# x-trail delivery waiting time



## kino (Jun 14, 2004)

Hi I have been reading this forum for a few weeks now but have yet to post. At the beginning of June I went to my dealership here in Toronto and bought an X-Trail (my first car) it was implied that it would probably be a week, maybe two
before it was in. I was at a conference in Winnipeg last week only to get a call from the sales manager telling me it will now be until late July before I can get one - apparantly my model - SE FWD auto is not too popular and there are none on the ground. So unless I want to spend 2000 dollars to get an AWD (I don't) I have to wait and continue to rent a car 2-3 times. I know that this is a new car and the supplies aren't up yet but find it hard to believe that there isn't one of these models for sale in Ontario. Can anyone verify the long wait times for the X-Trail or help me out in terms of whether there is anything I can do or say about this situation. I was having a great time through the whole process but the Sales Mgr is being kind of rude - cuts me off when I am talking, telling me how much work it is to locate a vehicle, keeps trying to push the AWD etc.
I really like this car but am getting kind of fed up and since this is my first vehicle not sure if this is normal etc. Any info or advice would be great.

thanks


----------



## manuelga (Dec 14, 2003)

kino said:


> ....but the Sales Mgr is being kind of rude - cuts me off when I am talking, telling me how much work it is to locate a vehicle, keeps trying to push the AWD etc...

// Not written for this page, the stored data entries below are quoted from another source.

(* ===== verification/SnapshotBytes.v ===== *)
(** * Bytes of a snapshot artifact (src/src/snapshot.rs)

    The errors of saving and loading, checked conversions between the widths of
    lengths and offsets, little-endian integers and the [BinaryCursor] the
    decoders read through. A byte is an integer from 0 to 255; a byte string is
    the list of its bytes. *)

From S2P Require Import Prelude Model Domain Revision StoreTypes Posting EvalContext Legacy.

Local Open Scope Z_scope.

(** ** Errors *)

Inductive SnapshotIoError :=
| SIo (source : string)
| SFormat (reason : string)
| SLimitExceeded (component : string)
| SUnsupportedOption (option : string)
| SSchema (source : ZanzibarError)
| SStore (source : StoreError)
| SDomain (source : DomainError).

Abbreviation sresult := (result SnapshotIoError) (only parsing).

(** ** Checked conversions and arithmetic *)

Definition checked_usize_from_u32 (value : Z) : sresult Z :=
  ok_or (try_from_uint usize_max value) (SLimitExceeded "snapshot u32 count").
Definition checked_usize_from_u64 (value : Z) : sresult Z :=
  ok_or (try_from_uint usize_max value) (SLimitExceeded "snapshot u64 count").
Definition checked_u32_from_usize (value : Z) : sresult Z :=
  ok_or (try_from_uint u32_max value) (SLimitExceeded "snapshot u32 count").
Definition checked_u32_from_u64 (value : Z) : sresult Z :=
  ok_or (try_from_uint u32_max value) (SLimitExceeded "snapshot u32 count").
Definition checked_u64_from_usize (value : Z) : sresult Z :=
  ok_or (try_from_uint u64_max value) (SLimitExceeded "snapshot u64 count").
Definition checked_add_usize (left right : Z) : sresult Z :=
  ok_or (checked_add usize_max left right) (SFormat "snapshot offset overflowed").
Definition checked_mul_usize (left right : Z) : sresult Z :=
  ok_or (checked_mul usize_max left right) (SFormat "snapshot length overflowed").

(** [slice.len()] *)
Definition len_of {A} (l : list A) : Z := Z.of_nat (length l).

(** [slice.get(start..end)] for offsets that are [usize] values. *)
Definition get_range {A} (first last : Z) (l : list A) : option (list A) :=
  slice_get (Z.to_nat first) (Z.to_nat last) l.

(** ** Little-endian integers *)

(** [uN::from_le_bytes] *)
Fixpoint from_le_bytes (bytes : list Z) : Z :=
  match bytes with
  | [] => 0
  | b :: bytes => b + 256 * from_le_bytes bytes
  end.

Definition is_byte (b : Z) : Prop := 0 ≤ b ≤ 255.
Definition bytes_ok (bytes : list Z) : Prop := Forall is_byte bytes.

Fixpoint bytes_str (bytes : list Z) : string :=
  match bytes with
  | [] => EmptyString
  | b :: bytes => String (ascii_of_N (Z.to_N b)) (bytes_str bytes)
  end.

(** ** The cursor *)

Record BinaryCursor := mkCursor { cursor_bytes : list Z; cursor_offset : Z }.

Definition cursor_new (bytes : list Z) : BinaryCursor := mkCursor bytes 0.

Abbreviation Reads := (ST BinaryCursor SnapshotIoError).

Definition read_array (n : nat) : Reads (list Z) := λ c,
  match checked_add_usize (cursor_offset c) (Z.of_nat n) with
  | Err e => (Err e, c)
  | Ok last =>
      match get_range (cursor_offset c) last (cursor_bytes c) with
      | None => (Err (SFormat "snapshot section is truncated"), c)
      | Some slice => (Ok slice, mkCursor (cursor_bytes c) last)
      end
  end.

Definition read_uint (n : nat) : Reads Z := let! a := read_array n in st_ret (from_le_bytes a).
Definition read_u16 : Reads Z := read_uint 2.
Definition read_u32 : Reads Z := read_uint 4.
Definition read_u64 : Reads Z := read_uint 8.

Definition cursor_is_empty (c : BinaryCursor) : bool :=
  (cursor_offset c =? len_of (cursor_bytes c)).

(** [for _ in 0..n { entries.push(..) }] *)
Fixpoint read_times {A} (n : nat) (m : Reads A) : Reads (list A) :=
  match n with
  | O => st_ret []
  | S n => let! a := m in let! l := read_times n m in st_ret (a :: l)
  end.
(* ===== verification/SnapshotProps.v ===== *)
(** * The envelope of a snapshot artifact, verified

    What the writers produce is one closed form, the reader accepts it and
    returns the sections that were written; and what any accepted payload is
    known to be. *)

From S2P Require Import Prelude Model Domain Revision StoreTypes Schema Posting Store EvalContext.
From S2P Require Import Dsl Legacy SnapshotBytes Snapshot.

Local Open Scope Z_scope.

(** Invert successful checks of widths as well. *)
Ltac inv_checked :=
  inv_ok; repeat match goal with
  | H : checked_add_usize _ _ = Ok _ |- _ => apply checked_add_usize_Ok in H as [-> ?]
  | H : checked_mul_usize _ _ = Ok _ |- _ => apply checked_mul_usize_Ok in H as [-> ?]
  | H : checked_usize_from_u32 _ = Ok _ |- _ => apply ok_or_try_from in H as [-> ?]
  | H : checked_usize_from_u64 _ = Ok _ |- _ => apply ok_or_try_from in H as [-> ?]
  | H : checked_u32_from_usize _ = Ok _ |- _ => apply ok_or_try_from in H as [-> ?]
  | H : checked_u32_from_u64 _ = Ok _ |- _ => apply ok_or_try_from in H as [-> ?]
  | H : checked_u64_from_usize _ = Ok _ |- _ => apply ok_or_try_from in H as [-> ?]
  | H : checked_add _ _ _ = Some _ |- _ => apply checked_add_Some in H as [-> ?]
  | H : checked_sub _ _ = Some _ |- _ => apply checked_sub_Some in H as [-> ?]
  | u : unit |- _ => destruct u
  end.

(** ** Stable sorting *)

Section sorting.
Context {A : Type} (leb : A → A → bool).

Lemma insert_by_perm x l : insert_by leb x l ≡ₚ x :: l.
Proof.
  induction l as [|y l IH]; simpl; [done|]. destruct (leb x y); [done|].
  rewrite IH. constructor.
Qed.

Lemma sort_by_perm l : sort_by leb l ≡ₚ l.
Proof. induction l as [|x l IH]; simpl; [done|]. by rewrite insert_by_perm, IH. Qed.

(** A sorted list is left as it is. *)
Lemma sort_by_sorted l : Sorted (λ x y, leb x y = true) l → sort_by leb l = l.
Proof.
  induction 1 as [|x l _ IH Hx]; [done|]. simpl. rewrite IH.
  destruct Hx as [|y l Hy]; simpl; [done|]. by rewrite Hy.
Qed.

Hypothesis leb_total : ∀ x y, leb x y = false → leb y x = true.

Lemma insert_by_sorted x l :
  Sorted (λ x y, leb x y = true) l → Sorted (λ x y, leb x y = true) (insert_by leb x l).
Proof.
  induction 1 as [|y l Hl IH Hy]; simpl; [by repeat constructor|].
  destruct (leb x y) eqn:E; [by repeat constructor|].
  constructor; [done|]. destruct Hy as [|z l Hz]; simpl.
  - constructor. by apply leb_total.
  - destruct (leb x z); constructor; [by apply leb_total|done].
Qed.

Lemma sort_by_is_sorted l : Sorted (λ x y, leb x y = true) (sort_by leb l).
Proof. induction l as [|x l IH]; simpl; [constructor|]. by apply insert_by_sorted. Qed.
End sorting.

(** ** Codes of the header *)

Lemma profile_roundtrip p : profile_from_flag_bits (profile_flag_bits p) = Ok p.
Proof. by destruct p. Qed.

Lemma kind_roundtrip k : kind_from_raw (kind_raw k) = Ok k.
Proof. by destruct k. Qed.

Lemma kind_raw_bounds k : 1 ≤ kind_raw k ≤ 11.
Proof. destruct k; simpl; lia. Qed.

Lemma kind_from_raw_Ok v k : kind_from_raw v = Ok k → v = kind_raw k.
Proof. unfold kind_from_raw. repeat case_match; intros [= <-]; reflexivity. Qed.

Lemma profile_from_Ok v p : profile_from_flag_bits v = Ok p → v = profile_flag_bits p.
Proof. unfold profile_from_flag_bits. repeat case_match; intros [= <-]; reflexivity. Qed.

Lemma section_slot_inj k k' : section_slot k = section_slot k' → k = k'.
Proof. by destruct k, k'. Qed.

Lemma section_slot_bound k : (section_slot k < 11)%nat.
Proof. destruct k; unfold section_slot; simpl; lia. Qed.

Lemma elem_of_required k : k ∈ REQUIRED_SECTIONS.
Proof. by destruct k; repeat (left; done) || right. Qed.

(** ** Slots *)

Lemma section_get_empty k : section_get empty_sections k = None.
Proof. by destruct k. Qed.

Lemma section_get_insert sections k s k' :
  length sections = 11%nat →
  section_get (<[section_slot k := Some s]> sections) k' =
  if decide (k' = k) then Some s else section_get sections k'.
Proof.
  intros Hl. unfold section_get. destruct (decide (k' = k)) as [->|Hk].
  - rewrite list_lookup_insert_eq; [done|]. rewrite Hl. apply section_slot_bound.
  - rewrite list_lookup_insert_ne; [done|]. intros E. by apply section_slot_inj in E.
Qed.

(** ** The closed form of an artifact *)

Section layout.
Context `{Blake3}.

(** A digest of everything before it. *)
Definition sealed (prefix : list Z) : list Z := prefix ++ array_bytes (blake3 prefix).

Definition with_footer (w : SectionWriter) (footer : list Z) : SectionWriter :=
  into_sorted_sections w ++ [mkPayload Footer 0 footer 1].

Definition bodies (sections : SectionWriter) : list Z := concat (payload_bytes <$> sections).
Definition directory_text (es : list SectionDirectoryEntry) : list Z :=
  concat (write_directory_entry <$> es).

Lemma digest_length prefix : len_of (array_bytes (blake3 prefix)) = 32.
Proof. unfold len_of. destruct (byte_array_wf_list (blake3 prefix)) as [-> _]. done. Qed.

Lemma bodies_app a b : bodies (a ++ b) = bodies a ++ bodies b.
Proof. unfold bodies. by rewrite fmap_app, concat_app. Qed.

Lemma bodies_with_footer w f : bodies (with_footer w f) = bodies (into_sorted_sections w) ++ f.
Proof.
  unfold with_footer. rewrite bodies_app. f_equal. unfold bodies. simpl. by rewrite app_nil_r.
Qed.

Lemma directory_loop_length next sections es :
  directory_loop next sections = Ok es → length es = length sections.
Proof.
  revert next es. induction sections as [|p sections IH]; intros next es E; simpl in E; inv_checked;
    [done|]. simpl. f_equal. by eapply IH.
Qed.

(** The directory does not look at the contents, only at their length. *)
Lemma directory_loop_ext next s s' :
  Forall2 (λ p q, payload_kind p = payload_kind q ∧ payload_flags p = payload_flags q ∧
                  len_of (payload_bytes p) = len_of (payload_bytes q) ∧
                  payload_row_count p = payload_row_count q) s s' →
  directory_loop next s = directory_loop next s'.
Proof.
  intros Hs. revert next. induction Hs as [|p q s s' (H1 & H2 & H3 & H4) _ IH]; intros next; [done|].
  cbn [directory_loop]. rewrite H1, H2, H3, H4.
  destruct (checked_u64_from_usize next); [|done]. cbn [mbind result_bind].
  destruct (checked_u64_from_usize _); [|done]. cbn [mbind result_bind].
  destruct (checked_add_usize _ _); [|done]. cbn [mbind result_bind]. by rewrite IH.
Qed.

Lemma section_directory_footer w f g :
  len_of f = len_of g →
  section_directory (with_footer w f) = section_directory (with_footer w g).
Proof.
  intros Hl. unfold section_directory, with_footer.
  assert (len_of (into_sorted_sections w ++ [mkPayload Footer 0 f 1]) =
          len_of (into_sorted_sections w ++ [mkPayload Footer 0 g 1])) as -> by by rewrite !len_of_app.
  destruct (checked_mul_usize _ _); [|done]. cbn [mbind result_bind].
  destruct (checked_add_usize _ _); [|done]. cbn [mbind result_bind].
  apply directory_loop_ext, Forall2_app; [|by repeat constructor].
  by induction (into_sorted_sections w); constructor.
Qed.

(** An entry gives the place of its section in the payload. *)
Definition entry_of (file : list Z) (p : SectionPayload) (e : SectionDirectoryEntry) : Prop :=
  entry_kind e = payload_kind p ∧ entry_flags e = payload_flags p ∧
  entry_row_count e = payload_row_count p ∧ entry_len e = len_of (payload_bytes p) ∧
  0 ≤ entry_offset e ≤ usize_max ∧ entry_len e ≤ usize_max ∧
  entry_offset e + entry_len e ≤ usize_max ∧
  get_range (entry_offset e) (entry_offset e + entry_len e) file = Some (payload_bytes p).

Lemma directory_loop_ok sections es pre post :
  directory_loop (len_of pre) sections = Ok es →
  Forall2 (entry_of (pre ++ bodies sections ++ post)) sections es ∧
  Forall (λ e, len_of pre ≤ entry_offset e) es ∧
  (len_of pre + len_of (bodies sections) ≤ usize_max ∨ sections = []).
Proof.
  revert es pre. induction sections as [|p sections IH]; intros es pre E; simpl in E; inv_checked.
  { split_and!; [constructor|constructor|by right]. }
  rewrite <- len_of_app in *.
  destruct (IH _ _ ltac:(eassumption)) as (He & Ho & Hl).
  assert (bodies (p :: sections) = payload_bytes p ++ bodies sections) as Eb by done.
  rewrite Eb in *.
  replace (pre ++ (payload_bytes p ++ bodies sections) ++ post)
    with ((pre ++ payload_bytes p) ++ bodies sections ++ post) by by rewrite <- !app_assoc.
  pose proof (len_of_nonneg pre). pose proof (len_of_nonneg (payload_bytes p)).
  rewrite len_of_app in *.
  split_and!.
  - constructor; [|done]. unfold entry_of. cbn [entry_kind entry_flags entry_row_count entry_len entry_offset].
    split_and!; try done; try lia. rewrite <- !app_assoc. apply get_range_app.
  - constructor; [simpl; lia|]. eapply Forall_impl; [exact Ho|]. simpl. lia.
  - left. rewrite len_of_app. destruct Hl as [Hl| ->]; [lia|]. simpl. rewrite Z.add_0_r. lia.
Qed.

Lemma directory_loop_snoc next s p es :
  directory_loop next (s ++ [p]) = Ok es →
  ∃ es', es = es' ++ [mkEntry (payload_kind p) (payload_flags p) (next + len_of (bodies s))
                        (len_of (payload_bytes p)) (payload_row_count p)] ∧
         directory_loop next s = Ok es' ∧
         next + len_of (bodies s) + len_of (payload_bytes p) ≤ usize_max.
Proof.
  revert next es. induction s as [|q s IH]; intros next es E; cbn [app directory_loop] in E; inv_checked.
  - exists []. unfold bodies. simpl. rewrite Z.add_0_r. split_and!; [done|done|lia].
  - destruct (IH _ _ ltac:(eassumption)) as (es' & -> & E' & Hl).
    change (bodies (q :: s)) with (payload_bytes q ++ bodies s). rewrite len_of_app.
    eexists (_ :: es'). split_and!; [| |lia].
    + cbn [app]. by rewrite Z.add_assoc.
    + cbn [directory_loop]. unfold checked_u64_from_usize, checked_add_usize, try_from_uint, checked_add.
      rewrite !(proj2 (Z.leb_le _ _)) by lia. cbn [ok_or mbind result_bind]. by rewrite E'.
Qed.

Lemma header_length hash rows symbols revision file_len profile :
  len_of (write_header hash rows symbols revision file_len profile) = HEADER_LEN.
Proof.
  unfold write_header. rewrite !len_of_app. unfold len_of. rewrite !le_bytes_length.
  destruct (byte_array_wf_list hash) as [-> _]. done.
Qed.

Lemma directory_text_length es : len_of (directory_text es) = 28 * len_of es.
Proof.
  unfold directory_text. induction es as [|e es IH]; [done|]. cbn [fmap list_fmap concat].
  rewrite len_of_app, IH. unfold write_directory_entry. rewrite !len_of_app. unfold len_of.
  rewrite !le_bytes_length. simpl length. lia.
Qed.

Definition no_footer (w : SectionWriter) : Prop := Forall (λ p, payload_kind p ≠ Footer) w.

Lemma find_last_footer {A} (P : A → bool) l x :
  Forall (λ y, P y = false) l → P x = true → List.find P (l ++ [x]) = Some x.
Proof. induction 1 as [|y l Hy _ IH]; intros Hx; simpl; [by rewrite Hx|]. rewrite Hy. auto. Qed.
(* ===== verification/SnapshotIndexes.v ===== *)
(** * Row and index sections of a snapshot (src/src/relationship.rs)

    Rows as six fields of one width, and the seven posting indexes: their
    groups sorted by key, singletons with their row id next to the key, the
    others with a range whose further row ids are delta varints; and the two
    decoders, the one that validates every entry and the trusting one. *)

From S2P Require Import Prelude Model Domain StoreTypes Interner LiveRows Posting Row Identity.
From S2P Require Import Store Legacy SnapshotBytes Snapshot SnapshotSymbols.

Local Open Scope Z_scope.

Definition DISK_INDEX_DIRECTORY_LEN : Z := 20.
Definition DISK_INDEX_KEY_LEN : Z := 12.
Definition DISK_POSTING_RANGE_LEN : Z := 12.
Definition DISK_ROW_ID_LEN : Z := 4.
Definition INDEX_DIRECTORY_FLAG_V3_COMPACT : Z := 1.
Definition INDEX_DIRECTORY_KEY_WIDTH_SHIFT : Z := 1.
Definition INDEX_DIRECTORY_KEY_WIDTH_MASK : Z := 6.
Definition SNAPSHOT_INDEX_KIND_COUNT : Z := 7.

(** ** Rows *)

Record DiskRelationshipRow := mkDiskRow {
  disk_resource_type : Z;
  disk_resource_id : Z;
  disk_relation : Z;
  disk_subject_type : Z;
  disk_subject_id : Z;
  disk_subject_relation : Z
}.

(** [From<&RelationshipRow> for DiskRelationshipRow] *)
Definition disk_row (r : RelationshipRow) : DiskRelationshipRow :=
  mkDiskRow (Zpos (row_resource_type r)) (Zpos (row_resource_id r)) (Zpos (row_relation r))
    (Zpos (row_subject_type r)) (Zpos (row_subject_id r))
    match row_subject_relation r with Some rel => Zpos rel | None => 0 end.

If the Sales Mgr keeps being kindda rude, you can report the agency (after withdraw the deposit) to Nissan Canada.

Good luck with your car, it's really great, Mine is FWD (AWD it's not available yet here) & we love it.


----------



## manuelga (Dec 14, 2003)

By the way, I drove mine FWD Xtrail in a round trip for 400kms, still breaking-in so i have to keep under 115kmph, Cruise Control is great & the engine ask for speed hehehehehe,

The car doesn't reveal the real speed so take care if you don't want a ticket.

I also have the plastic in the front air vent so it's not a just Canadian problem, IMHO too much air coming from that vent could cause some eye irritation, tireness or so, specially considering that it's imposible to reduce/increse the amount of air coming from that vent, like from all other vents.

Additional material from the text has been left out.